EXCERPTED DATA START

Definition get_transaction_idx_by_hash (tx_hash : Z) : Txn (option (Z * Z)) :=
  open_table Table_transaction_hash_to_idx ;!
  let! self := get in ret (tbl_get (t_transaction_hash_to_idx self) tx_hash).

Definition get_transaction_hash_by_idx (tx_index : Z * Z) : Txn (option Z) :=
  open_table Table_transaction_metadata ;!
  let! found := get_metadata tx_index in
  ret (TransactionMetadata_tx_hash <$> found).

(** The loop of [get_vector_of_transaction_objects]; out of fuel is a panic. *)
Fixpoint collect_objects {T : Type} (fuel : nat) (block_number : Z)
    (tx_metadata_to_tx_object : TransactionMetadata -> Txn T)
    (cursor : Cursor (Z * Z)) (current : option ((Z * Z) * TransactionMetadata)) : Txn (list T) :=
  match fuel with
  | O => panic
  | S fuel' =>
      match current with
      | None => ret []
      | Some ((current_block_number, _), tx_metadata) =>
          if negb (current_block_number =? block_number) then ret []
          else
            let! object := tx_metadata_to_tx_object tx_metadata in
            let! self := get in
            let '(cursor', current') := cursor_next (t_transaction_metadata self) cursor in
            let! rest := collect_objects fuel' block_number tx_metadata_to_tx_object cursor' current' in
            ret (object :: rest)
      end
  end.

Definition get_vector_of_transaction_objects {T : Type} (block_number : Z)
    (tx_metadata_to_tx_object : TransactionMetadata -> Txn T) : Txn (option (list T)) :=
  let! body_marker := get_body_marker in
  if body_marker <=? block_number then ret None
  else
    let! self := get in
    let table := t_transaction_metadata self in
    let '(cursor, current) := cursor_lower_bound table (block_number, 0) in
    let! res := collect_objects (S (size table)) block_number tx_metadata_to_tx_object cursor current in
    ret (Some res).

Definition get_transactions_in_block (block_number : Z) : Txn (option (list Transaction)) :=
  get_vector_of_transaction_objects block_number
    (fun tx_metadata => get_unchecked t_transaction_file (TransactionMetadata_tx_location tx_metadata)).

Definition get_transaction_outputs_in_block (block_number : Z) : Txn (option (list TransactionOutput)) :=
  get_vector_of_transaction_objects block_number
    (fun tx_metadata =>
       get_unchecked t_transaction_output_file (TransactionMetadata_tx_output_location tx_metadata)).

Definition get_transaction_hashes_in_block (block_number : Z) : Txn (option (list Z)) :=
  get_vector_of_transaction_objects block_number
    (fun tx_metadata => ret (TransactionMetadata_tx_hash tx_metadata)).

EXCERPTED DATA END

THE PROBLEM
Output all of the records above exactly as they appear.

THE ANSWER
Definition get_transaction_idx_by_hash (tx_hash : Z) : Txn (option (Z * Z)) :=
  open_table Table_transaction_hash_to_idx ;!
  let! self := get in ret (tbl_get (t_transaction_hash_to_idx self) tx_hash).

Definition get_transaction_hash_by_idx (tx_index : Z * Z) : Txn (option Z) :=
  open_table Table_transaction_metadata ;!
  let! found := get_metadata tx_index in
  ret (TransactionMetadata_tx_hash <$> found).

(** The loop of [get_vector_of_transaction_objects]; out of fuel is a panic. *)
Fixpoint collect_objects {T : Type} (fuel : nat) (block_number : Z)
    (tx_metadata_to_tx_object : TransactionMetadata -> Txn T)
    (cursor : Cursor (Z * Z)) (current : option ((Z * Z) * TransactionMetadata)) : Txn (list T) :=
  match fuel with
  | O => panic
  | S fuel' =>
      match current with
      | None => ret []
      | Some ((current_block_number, _), tx_metadata) =>
          if negb (current_block_number =? block_number) then ret []
          else
            let! object := tx_metadata_to_tx_object tx_metadata in
            let! self := get in
            let '(cursor', current') := cursor_next (t_transaction_metadata self) cursor in
            let! rest := collect_objects fuel' block_number tx_metadata_to_tx_object cursor' current' in
            ret (object :: rest)
      end
  end.

Definition get_vector_of_transaction_objects {T : Type} (block_number : Z)
    (tx_metadata_to_tx_object : TransactionMetadata -> Txn T) : Txn (option (list T)) :=
  let! body_marker := get_body_marker in
  if body_marker <=? block_number then ret None
  else
    let! self := get in
    let table := t_transaction_metadata self in
    let '(cursor, current) := cursor_lower_bound table (block_number, 0) in
    let! res := collect_objects (S (size table)) block_number tx_metadata_to_tx_object cursor current in
    ret (Some res).

Definition get_transactions_in_block (block_number : Z) : Txn (option (list Transaction)) :=
  get_vector_of_transaction_objects block_number
    (fun tx_metadata => get_unchecked t_transaction_file (TransactionMetadata_tx_location tx_metadata)).

Definition get_transaction_outputs_in_block (block_number : Z) : Txn (option (list TransactionOutput)) :=
  get_vector_of_transaction_objects block_number
    (fun tx_metadata =>
       get_unchecked t_transaction_output_file (TransactionMetadata_tx_output_location tx_metadata)).

Definition get_transaction_hashes_in_block (block_number : Z) : Txn (option (list Z)) :=
  get_vector_of_transaction_objects block_number
    (fun tx_metadata => ret (TransactionMetadata_tx_hash tx_metadata)).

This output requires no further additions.